Der Kunsthistoriker und Künstler Francesco Spampinato hat Werke zusammengetragen, die den vielfältigen Beziehungen zwischen bildender Kunst und Popkultur entstammen. In seinem lesenswerten Begleittext bezeichnet der Autor das "Plattencover als vollkommenes Medium für einen erweiterten Kunstbegriff". Eigentlich, so legt Spampinato es nahe, brauche der Kunstrezipient von heute seinen Fuß weder in Galerien noch in Museen zu setzen. Tatsächlich: Die Kunstgeschichte des 20. und des beginnenden 21. Jahrhunderts ist auf Plattencovern recht gut repräsentiert. Wenn das Geld für Originale nicht reicht, kann man sich eine Kunstsammlung aus dem Plattenangebot von Flohmärkten und Online-Anbietern zusammenstellen. Die Zahl von 3000 vom Herausgeber recherchierten Kunst-Covern spricht für sich.

Die Geschichte der visuell gestalteten Hülle beginnt mit dem US-Grafikdesigner Alex Steinweiss, der erstmals 1940 für Columbia Records ein illustriertes Cover entwarf. Andy Warhol war noch Illustrator, als er – ebenfalls für Columbia – 1949 sein erstes LP-Cover gestaltete. Sein berühmtes Bananen-Motiv für das 1967er-Debütalbum von Velvet Underground und Nico darf in der Sammlung natürlich nicht fehlen.

Abgebildet sind auch Cover, die lizenzierte Kunstwerke von René Magritte, Henri ­Matisse oder Pablo Picasso zeigen. Mit der Übernahme eines Gemäldes von Victor Vasarely läutete David Bowie 1969 die Ära der Op-Art auf Plattenhüllen ein. 1973 ließ die Krautrockband Faust ein Bild von Bridget Riley auf dem Cover flimmern. Neben solitären Kooperationen – Franz Ackermann für Nobukazu Takemuras Album "Etude", Urs Fischer für die Yeah Yeah Yeahs, Neo Rauch für die Leipziger Band ZIN – hat es immer wieder Serien gegeben. So gestaltete Josef Albers zwischen 1959 und 1961 sieben Hüllen mit abstrakten Motiven zu Unterhaltungsmusik für das Label Command Records. Damien Hirst arbeitete für eine Reihe von Platten mit The Hours zusammen, Raymond Pettibon mit Black Flag und OFF!.

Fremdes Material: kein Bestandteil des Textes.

(** [since] was received after generation [gen] was acknowledged. *)
Definition received_since i (gen : N) (since : list GraphUpdate) : Prop :=
  ∃ before fates later queued,
    in_received i = before ++ since ∧ in_fates i = fates ++ later ∧
    accepted fates = before ++ queued ∧ gen = count (lost fates).

Lemma received_since_now i :
  ingress_inv i → in_receiver_dropped i = false → received_since i (count (lost (in_fates i))) [].
Proof.
  intros HI Hd. pose proof (or_stream _ (ig_order _ HI)) as Hs. rewrite Hd in Hs.
  exists (in_received i), (in_fates i), [], (outstanding i). by rewrite !app_nil_r.
Qed.

Lemma received_since_produced i i' gen us : produced i i' → received_since i gen us → received_since i' gen us.
Proof.
  intros (Er & [k Ef] & _) (b & f & l & q & ? & Hf & ? & ?). exists b, f, (l ++ k), q.
  rewrite Er, Ef, Hf, <-(assoc_L (++)). done.
Qed.

Lemma received_since_next i i' gen us u :
  in_received i' = in_received i ++ [u] → in_fates i' = in_fates i →
  received_since i gen us → received_since i' gen (us ++ [u]).
Proof.
  intros Er Ef (b & f & l & q & Hb & ? & ? & ?). exists b, f, l, q. by rewrite Er, Ef, Hb, <-(assoc_L (++)).
Qed.

Lemma received_since_same i i' gen us :
  in_received i' = in_received i → in_fates i' = in_fates i →
  received_since i gen us → received_since i' gen us.
Proof. intros Er Ef (b & f & l & q & ?). exists b, f, l, q. by rewrite Er, Ef. Qed.

Lemma originals_snoc us u :
  originals (us ++ [u]) = originals us ++ originals [u].
Proof. apply omap_app. Qed.

(** * The worker's invariant *)

(** [us] is what the worker received since its last acknowledgement, and it has
    been told of no loss since. *)
Definition stream r (us : list GraphUpdate) : Prop :=
  received_since (rt_ingress r) (rt_construction_gap_generation r) us ∧
  gap_observed_generation (in_gap (rt_ingress r)) = rt_construction_gap_generation r ∧
  in_received (rt_ingress r) ≠ [].

(** The core of the active publication: the seed's lineage over [us]. *)
Definition follows (seed : GraphViewSeed) (us : list OriginalUpdate) (core : GraphPublicationCore) : Prop :=
  ∃ c, aligned seed us c ∧ is_aligned c = true ∧ pc_view core = cc_view c ∧ pc_history core = cc_history c.

Definition in_loop (c : RuntimeControl) : Prop := c = AtTop ∨ c = AtSelect.

(** Where the worker stands, and what it holds there. *)
Inductive work_inv r : Prop :=
  | wi_awaiting :
      rt_phase r = AwaitingCatchupPhase → in_loop (rt_control r) → rt_work r = WorkNone → rt_staging r = [] →
      in_received (rt_ingress r) = [] → work_inv r
  | wi_constructing us :
      rt_phase r = Constructing → in_loop (rt_control r) ∨ rt_control r = AtSeed → rt_work r = WorkNone →
      rt_staging r = originals us → stream r us → work_inv r
  | wi_aligning seed done c us :
      rt_phase r = Aligning → in_loop (rt_control r) → rt_work r = WorkAligning c →
      aligned seed done c → done ++ rt_staging r = originals us → stream r us → work_inv r
  | wi_active seed p us :
      rt_phase r = Active → in_loop (rt_control r) → rt_work r = WorkActive p → rt_staging r = [] →
      follows seed (originals us) (gp_core p) → stream r us →
      pc_state (gp_core p) = target_publication_state (rt_shared r) → gp_mutation p = None → work_inv r
  | wi_restarting :
      rt_control r = Draining ∨ rt_control r = Drained → rt_work r = WorkNone → rt_staging r = [] →
      in_received (rt_ingress r) ≠ [] → work_inv r
  | wi_quiescing :
      rt_control r = Quiescing → rt_phase r = Quiescent → work_inv r
  | wi_done :
      rt_control r = Done (Ok tt) → rt_phase r = Stopped → rt_work r = WorkNone → rt_staging r = [] → work_inv r.

Record metrics_inv r : Prop := {
  mt_occupancy : staging_occupancy (sn_metrics (rt_shared r)) = N.of_nat (length (rt_staging r));
  mt_high_water : staging_occupancy (sn_metrics (rt_shared r)) ≤ staging_high_water_mark (sn_metrics (rt_shared r));
  mt_capacity : staging_high_water_mark (sn_metrics (rt_shared r)) ≤ API_STAGING_UPDATE_CAPACITY
}.

Record runtime_inv r : Prop := {
  ri_ingress : ingress_inv (rt_ingress r);
  ri_idle : receiver_idle (rt_ingress r) = true;
  ri_work : work_inv r;
  ri_metrics : metrics_inv r
}.

(** ** The publication under the worker *)

Lemma announce_in_core order p cx p' cx' :
  announce_in order p cx = Some (p', cx') →
  gp_core p' = gp_core p ∧ gp_publication_id p' = gp_publication_id p ∧ gp_mutation p' = None.
Proof.
  unfold announce_in. destruct (gp_mutation p) eqn:E; [|by intros [= <- <-]].
  intros ([rg cx1] & _ & [= <- <-])%bind_Some. done.
Qed.

Lemma announce_active_spec am p r r' :
  announce_active am p r = Some r' →
  ∃ p' cx', announce_in (am_order am) p (rt_connections r) = Some (p', cx') ∧
    r' = set_connections cx' (set_work (WorkActive p') r).
Proof. unfold announce_active. intros ([p' cx'] & E & [= <-])%bind_Some. by exists p', cx'. Qed.

(** Retiring leaves everything but the work and the connections. *)
Lemma retire_active_frame am r r' :
  retire_active am r = Some r' →
  ∃ cx, r' = set_connections cx (set_work WorkNone r).
Proof.
  unfold retire_active. intros (r1 & E & [= <-])%bind_Some. destruct (rt_work r).
  1, 2: injection E as <-; exists (rt_connections r); by destruct r.
  apply announce_active_spec in E as (p' & cx' & _ & ->). by exists cx'.
Qed.

Lemma apply_original_update_core u now_ms p p' res :
  apply_original_update u now_ms p = Some (p', res) →
  ∃ v h res', AppliedLineageUpdate_apply estimate_raw_delta_bytes u now_ms (pc_view (gp_core p)) (pc_history (gp_core p))
      = Some (v, h, res') ∧
    gp_core p' = MkGraphPublicationCore (pc_state (gp_core p)) v h ∧
    match res, res' with Ok _, Ok _ | Err _, Err _ => True | _, _ => False end.
Proof.
  unfold apply_original_update. intros (_ & _ & E)%bind_Some. apply bind_Some in E as ([[v h] x] & -> & E).
  exists v, h, x. destruct x as [[a|]|e].
  - apply bind_Some in E as (c & _ & [= <- <-]). done.
  - by injection E as <- <-.
  - by injection E as <- <-.
Qed.

Lemma GraphPublication_new_core st now_ms draws v h p :
  GraphPublication_new st now_ms draws v h = Some (Ok p) →
  gp_core p = MkGraphPublicationCore st v h ∧ gp_mutation p = None.
Proof.
  unfold GraphPublication_new. intros (_ & _ & E)%bind_Some. apply bind_Some in E as (_ & _ & E).
  case_decide; [done|]. apply bind_Some in E as (_ & _ & E). by apply bind_Some in E as (id & _ & [= <-]).
Qed.

(** An update the publication accepts is one more of its lineage. *)
Lemma follows_next seed us p u now_ms p' x :
  follows seed us (gp_core p) → apply_original_update u now_ms p = Some (p', Ok x) →
  follows seed (us ++ [u]) (gp_core p') ∧ pc_state (gp_core p') = pc_state (gp_core p).
Proof.
  intros (c & Ha & Hal & Ev & Eh) (v & h & y & E & -> & Hy)%apply_original_update_core. destruct y as [y|]; [|done].
  split; [|done]. rewrite Ev, Eh in E.
  destruct (aligned_committed _ _ _ _ _ _ _ _ Ha Hal E) as (c' & Ha' & Hal' & Ev' & Eh').
  exists c'. by rewrite Ev', Eh'.
Qed.

(** ** Staging *)

Lemma staging_push_spec u q s q' s' ok :
  staging_push u q s = Some (q', s', ok) →
  sn_phase s' = sn_phase s ∧ sn_target_live s' = sn_target_live s ∧
  staging_high_water_mark (sn_metrics s') =
    (if ok then staging_high_water_mark (sn_metrics s) `max` N.of_nat (length q') else staging_high_water_mark (sn_metrics s)) ∧
  if ok then q' = q ++ [u] ∧ staging_occupancy (sn_metrics s') = N.of_nat (length q') ∧
             N.of_nat (length q) ≠ API_STAGING_UPDATE_CAPACITY
  else q' = q ∧ N.of_nat (length q) = API_STAGING_UPDATE_CAPACITY ∧
       staging_occupancy (sn_metrics s') = staging_occupancy (sn_metrics s) ∧
       staging_overflow_count (sn_metrics s') = staging_overflow_count (sn_metrics s) + 1.
Proof.
  unfold staging_push. case_decide.
  - unfold record_staging_overflow, checked_add. intros (s1 & E & [= <- <- <-])%bind_Some.
    apply bind_Some in E as (n & En & [= <-]). case_decide; simplify_eq. done.
  - intros [= <- <- <-]. done.
Qed.

Lemma staging_clear_metrics r : metrics_inv r → metrics_inv (staging_clear r).
Proof. intros [E1 E2 E3]. split; simpl; lia. Qed.

(** ** Steps of the worker *)

Definition session_ok r : Prop :=
  ingress_inv (rt_ingress r) ∧ receiver_idle (rt_ingress r) = true ∧ metrics_inv r.

(** The gap generation is acknowledged, and nothing is received since. *)
Lemma acknowledged r :
  session_ok r → in_received (rt_ingress r) ≠ [] →
  session_ok (acknowledge_gap_generation r) ∧ stream (acknowledge_gap_generation r) [] ∧
  rt_control (acknowledge_gap_generation r) = rt_control r ∧ rt_work (acknowledge_gap_generation r) = rt_work r ∧
  rt_staging (acknowledge_gap_generation r) = rt_staging r ∧ rt_shared (acknowledge_gap_generation r) = rt_shared r.
Proof.
  intros (HI & Hidle & HM) Hr. unfold acknowledge_gap_generation.
  pose proof (acknowledge_current_spec (in_gap (rt_ingress r))) as Ha.
  destruct (acknowledge_current _) as [g n]. destruct Ha as (Hc & Hrc & ->).
  split; [split_and!|split_and!; try done].
  - simpl. apply caught_up_inv; [done..|]. rewrite Hrc. apply HI.
  - exact Hidle.
  - destruct HM. by split.
  - unfold stream; simpl. split_and!; [|apply Hc|done].
    replace (wv_value _) with (count (lost (in_fates (rt_ingress r)))) by (by rewrite <-(gp_announced _ (ig_gap _ HI))).
    apply (received_since_now (rt_ingress r)); [done|]. by apply receiver_idle_spec in Hidle as [? _].
Qed.
(** A string of printable characters other than the quote and the backslash is
    written without escapes. *)
Fixpoint plain (s : string) : bool :=
  match s with
  | EmptyString => true
  | String c s =>
    let n := nat_of_ascii c in
    ((32 <=? n) && (n <? 127) && negb (n =? 34) && negb (n =? 92))%nat && plain s
  end.

(** What serde_json documents of [to_vec]: the compact form of a value. *)
Class JsonText := {
  json_text : Json → string;
  text_null : json_text JNull = "null"%string;
  text_bool b : json_text (JBool b) = (if b then "true" else "false")%string;
  text_number n : json_text (JNumber n) = pretty n;
  text_string s : plain s = true → json_text (JString s) = (quote +:+ s +:+ quote)%string;
  text_array l : json_text (JArray l) = ("[" +:+ String.concat "," (json_text <$> l) +:+ "]")%string;
  text_object l : json_text (JObject l) =
    ("{" +:+ String.concat "," ((λ '(k, v), json_text (JString k) +:+ ":" +:+ json_text v) <$> l) +:+ "}")%string
}.

(** What a serialization writes piece by piece, and whether the value's own
    [Serialize] implementation went through; [to_writer] writes the pieces of
    the same text. *)
Record Serialization := MkSerialization { se_pieces : list string; se_complete : bool }.

Class JsonWriter `{JsonText} := {
  json_pieces : Json → list string;
  pieces_text j : String.concat EmptyString (json_pieces j) = json_text j
}.

(** Rust's [Serialize]. *)
Class Serialize (A : Type) := serialize : A → Json.

#[global] Instance serialize_bool : Serialize bool := JBool.
(** The unsigned integers that are written as numbers. *)
#[global] Instance serialize_uint : Serialize N := JNumber.
#[global] Instance serialize_option `{Serialize A} : Serialize (option A) :=
  λ o, match o with Some x => serialize x | None => JNull end.
#[global] Instance serialize_list `{Serialize A} : Serialize (list A) := λ l, JArray (serialize <$> l).

(** * Scalars ([scalar.rs]) *)

(** [HashRef] is [u32]. *)
Notation HashRef := N (only parsing).

Record U64Dto := MkU64Dto { u64_value : N }.
#[global] Instance serialize_u64 : Serialize U64Dto := λ x, JString (pretty (u64_value x)).

Record BlockColorDto := MkBlockColorDto { color_value : N }.
#[global] Instance serialize_color : Serialize BlockColorDto := λ x, JNumber (color_value x).

Definition BlockColorDto_from (c : BlockColor) : BlockColorDto :=
  MkBlockColorDto (match c with Gray => 0 | Blue => 1 | Red => 2 end).

(** The [Display] of a hash: 64 hexadecimal digits. *)
Class HashText `{KaspaHash} := {
  hash_text : BlockHash → string;
  hash_text_length h : String.length (hash_text h) = 64%nat;
  hash_text_plain h : plain (hash_text h) = true
}.

Section wire.
Context {KH : KaspaHash}.

Record BlockHashDto := MkBlockHashDto { hash_value : BlockHash }.
#[global] Instance serialize_hash `{!HashText} : Serialize BlockHashDto :=
  λ x, JString (hash_text (hash_value x)).

(** * The hash dictionary ([dictionary.rs]) *)

Record HashDictionary := MkHashDictionary {
  hd_hashes : list BlockHash;
  hd_references : gmap BlockHash N
}.
Definition HashDictionary_default : HashDictionary := MkHashDictionary [] ∅.

(** A conversion that interns hashes as it goes; [None] is the panic of a
    dictionary with no reference left. *)
Definition Interning (A : Type) : Type := HashDictionary → option (A * HashDictionary).
#[global] Instance interning_ret : MRet Interning := λ A x d, Some (x, d).
#[global] Instance interning_bind : MBind Interning :=
  λ A B k m d, match m d with Some (x, d) => k x d | None => None end.

Definition intern (h : BlockHash) : Interning HashRef := λ d,
  match hd_references d !! h with
  | Some reference => Some (reference, d)
  | None =>
    let reference := N.of_nat (length (hd_hashes d)) in
    _ ← assert_ (reference ≤ U32_MAX);
    Some (reference, MkHashDictionary (hd_hashes d ++ [h]) (<[h := reference]> (hd_references d)))
  end.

Die amerikanischen Bands Red Krayola und Sonic Youth wiederum haben zeitgenössische Cover-Kunst zu ihrem Markenzeichen gemacht. Sonic Youth sei "der repräsentativste Fall für das Aufeinandertreffen visueller Kunst mit Musik", schreibt Spampinato. Neben Tauba Auerbach, Shepard Fairey, Christian Marclay, Albert Oehlen und Raymond Pettibon hat er auch die Sonic-Youth-Mitgründerin Kim Gordon für den Bildband interviewt. Welches Cover den Ethos der No-Wave-/Noise-Rock-Band am besten verkörpere, wird die Musikerin und Künstlerin gefragt. Ihre Antwort: "Vielleicht das von Mike Kelley oder Raymond Pettibon, die auch die beiden beliebtesten Cover sind, oder das von Gerhard Richter. Die Arbeiten von Mike und Raymond behandeln beide Subkulturen und die Beziehungen zwischen Hoch- und Massenkultur, und darum geht es auch in unserer Musik, finde ich."